При всей своей образованности Воронцов был ограничен и узок. «Как все люди с практическим умом, — замечал Вигель, — граф весьма невысоко ценил поэзию; гениальность Байрона ему казалась ничтожной, а русский стихотворец в глазах его стоял едва ли выше лапландского».

И теперь, приходя в дом Воронцовых, Пушкин старался не сталкиваться с графом: проходил прямо к Елизавете Ксаверьевне или в библиотеку.

Библиотека Воронцова была богата и обширна. Книги, рукописи… Переписка Радищева с Александром Романовичем Воронцовым, замечания Екатерины II на «Путешествии из Петербурга в Москву», неизданные «Записки» императрицы. Их Пушкин переписал для себя.

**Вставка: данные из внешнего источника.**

(** * HealerGuide utility scripts: [scraper.py] and [ios/scripts/fix-test-target.py]

    A shallow embedding of the two scripts and the proofs of their
    specified behaviour.

    - Python [str] values are lists of characters ([list ascii]); the
      operators the scripts use on them ([in], [find], slicing, [+]) are
      written out in [Module Py].
      A character is a byte of the UTF-8 encoding: the operations used
      (substring test, search, insertion where a match was found) give on
      bytes what they give on code points.
    - Code that awaits the browser, touches the file system, draws random
      identifiers or prints runs in a small state-and-exception monad
      ([Module Eff]); [try]/[except], [break] and [continue] are explicit.
    - The [dict] built by the scraper is a [gmap] keyed by the anchor text.
    - What lies outside the model.  An error is an [Exception], the kind
      [except Exception] catches: cancellation and interrupts are not
      modelled, nor are the launch and the closing of the browser, which
      the scraper awaits outside its [try].  The file system gives, for
      each path that can be opened and decoded, the text [read()] returns:
      a manifest that exists but cannot be read or written, and the
      line endings of its bytes, are not modelled.  Statements that a run
      returns are statements within these bounds. *)

From Stdlib Require Import Ascii String List ZArith Lia Bool DecimalString.
From stdpp Require Import base option list gmap strings.

Local Open Scope list_scope.

Abbreviation text := (list ascii).

(** A Python string literal. *)
Definition lit (s : string) : text := list_ascii_of_string s.
Arguments lit : simpl never.

(* ------------------------------------------------------------------ *)
(** ** Python string operations used by the scripts *)
(* ------------------------------------------------------------------ *)
Module Py.

(** [s.startswith(p)] *)
Fixpoint startswith (p s : text) : bool :=
  match p, s with
  | [], _ => true
  | _ :: _, [] => false
  | a :: p', b :: s' => if Ascii.eqb a b then startswith p' s' else false
  end.

(** [sub in s] *)
Fixpoint str_in (sub s : text) : bool :=
  startswith sub s ||
  match s with
  | [] => false
  | _ :: s' => str_in sub s'
  end.

(** [s.find(sub)]: index of the first occurrence, [-1] when there is none. *)
Fixpoint find_from (sub s : text) (i : nat) : Z :=
  if startswith sub s then Z.of_nat i
  else match s with
       | [] => (-1)%Z
       | _ :: s' => find_from sub s' (S i)
       end.

Definition find (s sub : text) : Z := find_from sub s 0.

(** Slice bounds: a negative index counts from the end, and every index
    is clamped to [0 .. len]. *)
Definition bound (i : Z) (len : nat) : nat :=
  if (i <? 0)%Z then Z.to_nat (Z.max 0 (Z.of_nat len + i))
  else Z.to_nat (Z.min i (Z.of_nat len)).

(** [s[:i]] *)
Definition slice_to (s : text) (i : Z) : text := take (bound i (length s)) s.

(** [s[i:]] *)
Definition slice_from (s : text) (i : Z) : text := drop (bound i (length s)) s.

(** [s.upper()], on ASCII letters. *)
Definition upper_char (c : ascii) : ascii :=
  let n := nat_of_ascii c in
  if (97 <=? n)%nat && (n <=? 122)%nat then ascii_of_nat (n - 32) else c.

Definition upper (s : text) : text := map upper_char s.

(** [s.replace(c, '')] for a one-character [c]. *)
Definition remove_all (c : ascii) (s : text) : text :=
  filter (fun x => x <> c) s.

(** [c in s] for a character [c]. *)
Definition has_char (c : ascii) (s : text) : bool := existsb (Ascii.eqb c) s.

(** [any(name in s for name in names)] *)
Definition any_in (names : list text) (s : text) : bool :=
  existsb (fun name => str_in name s) names.

End Py.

Часы в библиотеке служили отдохновением, отрадой. Остальное же наводило на грустные размышления. И когда Вигель, служивший в Кишинёве, пригласил его к себе, Пушкин, испросив разрешение (без этого ни шагу), уехал в Кишинёв отдохнуть, повидаться с Инзовым, с Алексеевым, Горчаковым, Липранди.

Он пробыл в Кишинёве две недели. Вернулся в Одессу 28 марта.

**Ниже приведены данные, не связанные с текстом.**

(** [strings.ToLower] on ASCII text. *)
Definition lowerChar (c : ascii) : ascii :=
  let n := nat_of_ascii c in
  if (Nat.leb 65 n && Nat.leb n 90)%bool then ascii_of_nat (n + 32) else c.

Fixpoint ToLower (s : string) : string :=
  match s with
  | EmptyString => EmptyString
  | String c s' => String (lowerChar c) (ToLower s')
  end.

(** [for k, v := range src { dst[k] = v }] *)
Definition copyInto (src dst : gmap string string) : gmap string string :=
  map_fold (λ k v acc, <[k := v]> acc) dst src.

(** ** [labels] and [envs] *)

Section LabelsEnvs.
Context {ProxyConfigT : Type}.
Variable common : Common.
(** [util.String2Map] parses the label option; it is declared outside
    this file and taken as a parameter. *)
Variable String2Map : string → gmap string string.

(** [splits[len(splits)-1]].  [Split] never returns an empty slice
    ([Split_nonempty] below), so the index is always in range and the
    default of [List.last] is never taken. *)
Definition lastSplit (workload : string) : string :=
  List.last (Split workload "-"%char) "".

Definition labels (workload : string) (options : DaemonOptions ProxyConfigT)
    : gmap string string :=
  let labels : gmap string string :=
    <[KTName common := workload]>
      (<[KTComponent common := ComponentConnect common]>
        (<[ControlBy common := KubernetesTool common]> ∅)) in
  let labels := copyInto (String2Map (Labels options)) labels in
  <[KTVersion common := lastSplit workload]> labels.

Definition envs (options : DaemonOptions ProxyConfigT) : gmap string string :=
  let envs : gmap string string := ∅ in
  let envs :=
    if decide (LocalDomain (ConnectOptions options) ≠ "")
    then <[EnvVarLocalDomain common := LocalDomain (ConnectOptions options)]> envs
    else envs in
  let envs :=
    if decide (Method (ConnectOptions options) = ConnectMethodTun common)
    then <[ServerTunIP common := DestIP (ConnectOptions options)]>
           (<[ClientTunIP common := SourceIP (ConnectOptions options)]> envs)
    else envs in
  envs.
End LabelsEnvs.

(** ** Packages [net] and [ipallocator]

    Neither package is part of this repository.  The CIDR parser and the
    textual form of an address are parameters; the allocation range is
    modelled from the design document, and its size follows the size
    function of the allocator package. *)

(** A parsed network: its base address as a number, the number of leading
    one bits of its mask and the width of an address in bits ([32] or
    [128]). *)
Record IPNet : Type := {
  IP : Z;
  Ones : Z;
  Bits : Z;
}.

(** Number of host bits of a network. *)
Definition hostBits (n : IPNet) : Z := Bits n - Ones n.

(** [n.Contains(ip)]: [ip] agrees with the network on every mask bit. *)
Definition Contains (n : IPNet) (ip : Z) : bool :=
  bool_decide (Z.shiftr ip (hostBits n) = Z.shiftr (IP n) (hostBits n)).

(** The two boundary addresses of a network. *)
Definition networkAddress (n : IPNet) : Z :=
  Z.shiftl (Z.shiftr (IP n) (hostBits n)) (hostBits n).

Definition broadcastAddress (n : IPNet) : Z :=
  networkAddress n + 2 ^ hostBits n - 1.

(** Modelled from the spec: the allocation bitmap of package [allocator]
    (section 4.3, "a contiguous bitmap-backed allocation space").  Bit [i]
    of [allocated] is set when offset [i] has been handed out; [count] is
    the number of offsets handed out; [max] is the size of the space. *)
Record AllocationBitmap : Type := {
  allocated : Z;
  count : Z;
  max : Z;
}.

(** Modelled from the spec: [allocator.NewContiguousAllocationMap]. *)
Definition NewContiguousAllocationMap (max : Z) (rangeSpec : string)
    : AllocationBitmap :=
  {| allocated := 0; count := 0; max := max |}.

(** Modelled from the spec: the contiguous scan, the first offset in
    [i, i + fuel) whose bit is clear. *)
Fixpoint scanFree (allocated : Z) (i : Z) (fuel : nat) : option Z :=
  match fuel with
  | O => None
  | S fuel' =>
      if Z.testbit allocated i then scanFree allocated (i + 1) fuel'
      else Some i
  end.

(** Modelled from the spec: the bitmap's [AllocateNext], "draws addresses
    in allocation order": the lowest free offset is marked and returned;
    [None] when the space is exhausted. *)
Definition bitmapAllocateNext (a : AllocationBitmap)
    : AllocationBitmap * option Z :=
  if decide (max a ≤ count a) then (a, None)
  else match scanFree (allocated a) 0 (Z.to_nat (max a)) with
       | None => (a, None)
       | Some next =>
           ({| allocated := Z.setbit (allocated a) next;
               count := count a + 1; max := max a |}, Some next)
       end.

(** Modelled from the spec: the [AllocationRange] of section 3 ("wraps a
    parsed CIDR") over "the network's host addresses": the first address of
    the range is the one after the network address, and the range holds
    [usable] addresses. *)
Record Range : Type := {
  net : IPNet;
  base : Z;
  rmax : Z;
  alloc : AllocationBitmap;
}.

(** The host addresses of a network by the plain count: all its addresses
    but the network address and the broadcast address. *)
Definition hostAddresses (n : IPNet) : Z := 2 ^ hostBits n - 2.

(** [ipallocator.RangeSize], of the imported allocator package (not part
    of this repository), with the three cases of that function: a 32-bit
    network of 31 or more host bits, or a 128-bit network of 127 or more,
    has size [0]; a 128-bit network of 16 or more host bits has size
    [1 << 16]; any other network has size [1 << (bits - ones)]. *)
Definition RangeSize (subnet : IPNet) : Z :=
  let ones := Ones subnet in
  let bits := Bits subnet in
  if decide ((bits = 32 ∧ 31 ≤ bits - ones) ∨ (bits = 128 ∧ 127 ≤ bits - ones))
  then 0
  else if decide (bits = 128 ∧ 16 ≤ bits - ones) then Z.shiftl 1 16
  else Z.shiftl 1 (bits - ones).

(** The number of addresses the allocator can hand out for a network:
    [maximum(0, int(max-2))] in [NewAllocatorCIDRRange], the size of the
    range without the network and the broadcast address. *)
Definition usable (subnet : IPNet) : Z := Z.max 0 (RangeSize subnet - 2).

(** The base address of a parsed network has no host bit set. *)
Definition masked (n : IPNet) : Prop := IP n `mod` 2 ^ hostBits n = 0.

(** Modelled from the spec: [ipallocator.NewAllocatorCIDRRange]. *)
Definition NewAllocatorCIDRRange (cidr : IPNet)
    (allocatorFactory : Z → string → AllocationBitmap * option error)
    (rangeSpec : string) : Range * option error :=
  let max := usable cidr in
  let '(a, err) := allocatorFactory max rangeSpec in
  ({| net := cidr; base := IP cidr + 1; rmax := max; alloc := a |}, err).

(** Modelled from the spec: [Range.AllocateNext], which "fails with
    RangeExhausted" ([ErrFull]) when no address is left. *)
Definition AllocateNext (r : Range) : Range * Z * option error :=
  match bitmapAllocateNext (alloc r) with
  | (a, None) =>
      ({| net := net r; base := base r; rmax := rmax r; alloc := a |},
       0, Some ErrFull)
  | (a, Some offset) =>
      ({| net := net r; base := base r; rmax := rmax r; alloc := a |},
       base r + offset, None)
  end.

(** ** [allocateTunIP] *)

Section AllocateTunIP.
(** [net.ParseCIDR], keeping the network and the error. *)
Variable ParseCIDR : string → IPNet + error.
(** [IPNet.String] and [IP.String]. *)
Variable IPNetString : IPNet → string.
Variable IPString : Z → string.

Definition allocateTunIP (cidr : string) : string * string * option error :=
  match ParseCIDR cidr with
  | inr err => ("", "", Some err)
  | inl ipnet =>
      match NewAllocatorCIDRRange ipnet
              (λ max rangeSpec, (NewContiguousAllocationMap max rangeSpec, None))
              (IPNetString ipnet) with
      | (_, Some err) => ("", "", Some err)
      | (rge, None) =>
          match AllocateNext rge with
          | (_, _, Some err) => ("", "", Some err)
          | (rge, ip1, None) =>
              match AllocateNext rge with
              | (_, _, Some err) => ("", "", Some err)
              | (_, ip2, None) => (IPString ip1, IPString ip2, None)
              end
          end
      end
  end.
End AllocateTunIP.

(** ** The world of a connect process *)

Inductive Level : Type := DebugLevel | InfoLevel | ErrorLevel.

(** A [map[string]string] that may be the nil map ([None]), as the service
    table a cluster client answers may be.  Ranging over the nil map visits
    nothing; assigning to an entry of the nil map panics. *)
Definition Table : Type := option (gmap string string).

(** The entries a loop over a table visits. *)
Definition entries (t : Table) : gmap string string := default ∅ t.

(** The message of the panic raised by an assignment to an entry of the nil
    map. *)
Definition nilMapAssignment : string := "assignment to entry in nil map".

(** The state of a loop: still running with its loop-carried variable, or
    left by a panic. *)
Inductive Flow (A : Type) : Type :=
| Running (a : A)
| Panicked (p : error).

Arguments Running {A} a.
Arguments Panicked {A} p.

Section Orchestrator.
(** [registry.ProxyConfig] and [util.SSHCredential] are opaque here. *)
Context {ProxyConfigT SSHCredential : Type}.

(** What the process does to its surroundings, in program order: calls to
    collaborators (with the error they answered, where they answer one),
    log lines, and the panic that ends a run. *)
Inductive Event : Type :=
| EvSetGlobalLevel (level : Level)
| EvAllocateTunIP (cidr : string) (err : option error)
| EvCombineKubeOpts (err : option error)
| EvIsDaemonRunning (pidFile : string) (running : bool)
| EvSetUpCloseHandler (name : string)
| EvWritePidFile (pidFile : string) (pid : Z) (err : option error)
| EvKubernetes (err : option error)
| EvServiceHosts (namespace : string)
| EvDumpHosts (hosts : Table)
| EvSetGlobalProxy (port : Z) (err : option error)
| EvSetHttpProxyEnvironmentVariable (port : Z) (err : option error)
| EvGetOrCreateShadow (workload : string)
    (labels annotations envs : gmap string string) (err : option error)
| EvClusterCrids (namespace : string) (err : option error)
| EvOutbound (podName endPointIP : string)
    (credential : option SSHCredential) (cidrs : list string)
    (err : option error)
| EvLog (level : Level) (msg : string)
| EvPanic (msg : string).

(** The mutable state a connect process works on: the options structure
    (shared by pointer in the source), the pid files on disk and the set of
    live processes. *)
Record World : Type := {
  options : DaemonOptions ProxyConfigT;
  pidFiles : gmap string Z;
  processes : gset Z;
}.

(** [cluster.KubernetesInterface], the methods [connect.go] calls.  The
    cluster is taken as fixed during one run: a method answers the same for
    the same arguments.  A service table is a map from service name to
    address, and may be the nil map. *)
Record KubernetesInterface : Type := {
  ServiceHosts : string → Table;
  GetOrCreateShadow :
    string → DaemonOptions ProxyConfigT →
    gmap string string → gmap string string → gmap string string →
    string * string * string * option SSHCredential * option error;
  ClusterCrids : string → ConnectOptionsT → list string * option error;
}.

(** [kt.CliInterface]: [cli.Kubernetes()] and the [Outbound] method of
    [cli.Shadow()] (with [cli.Exec()] already supplied). *)
Record CliInterface : Type := {
  Kubernetes : KubernetesInterface * option error;
  Outbound :
    string → string → option SSHCredential → list string → option error;
}.

(** The functions of packages [util], [registry], [net] and of the rest of
    package [command] that [connect.go] calls and that are declared
    elsewhere. *)
Record Host : Type := {
  Getpid : Z;
  IsWindows : bool;
  RandomString : Z → string;
  String2Map : string → gmap string string;
  ParseCIDR : string → IPNet + error;
  IPNetString : IPNet → string;
  IPString : Z → string;
  pidFileWriteError : string → option error;
  SetGlobalProxy : Z → ProxyConfigT → ProxyConfigT * option error;
  SetHttpProxyEnvironmentVariable : Z → ProxyConfigT → ProxyConfigT * option error;
  combineKubeOpts :
    DaemonOptions ProxyConfigT → DaemonOptions ProxyConfigT * option error;
  TerminalSignal : string;
}.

А за четыре дня до этого Воронцов отправил в Петербург письмо к графу Нессельроде, где писал следующее: «Граф, Вашему сиятельству известны причины, по которым не столь давно молодой Пушкин был отослан с письмом от графа Каподистрия к генералу Инзову. Когда приехал я сюда, генерал Инзов представил его в моё распоряжение и с тех пор он живёт в Одессе, где находился ещё до моего приезда, в то время как генерал Инзов был в Кишинёве. Я не могу пожаловаться на Пушкина за что-либо; напротив, он, кажется, стал гораздо сдержаннее и умереннее прежнего, но собственные интересы молодого человека, не лишённого дарований, заставляют меня желать его удаления из Одессы. Главный недостаток Пушкина — честолюбие. Он прожил здесь сезон морских купаний и имеет уже множество льстецов, хвалящих его произведения; это поддерживает в нём вредное заблуждение и кружит ему голову тем, что он замечательный писатель, в то время как он только слабый подражатель писателя, в пользу которого можно сказать очень мало (Лорда Байрона)… Удаление его отсюда будет лучшая услуга для него. Не думаю, что служба при генерале Инзове что-нибудь изменит, потому что хотя он и не будет в Одессе, но Кишинёв так близок отсюда, что ничто не помешает его почитателям ездить туда; да и в самом Кишинёве он найдёт в молодых боярах и молодых греках скверное общество. По всем этим причинам я прошу Ваше сиятельство довести об этом деле до сведения государя и испросить его решения. Если Пушкин будет жить в другой губернии, он найдёт более поощрителей к занятиям и избежит здешнего опасного общества».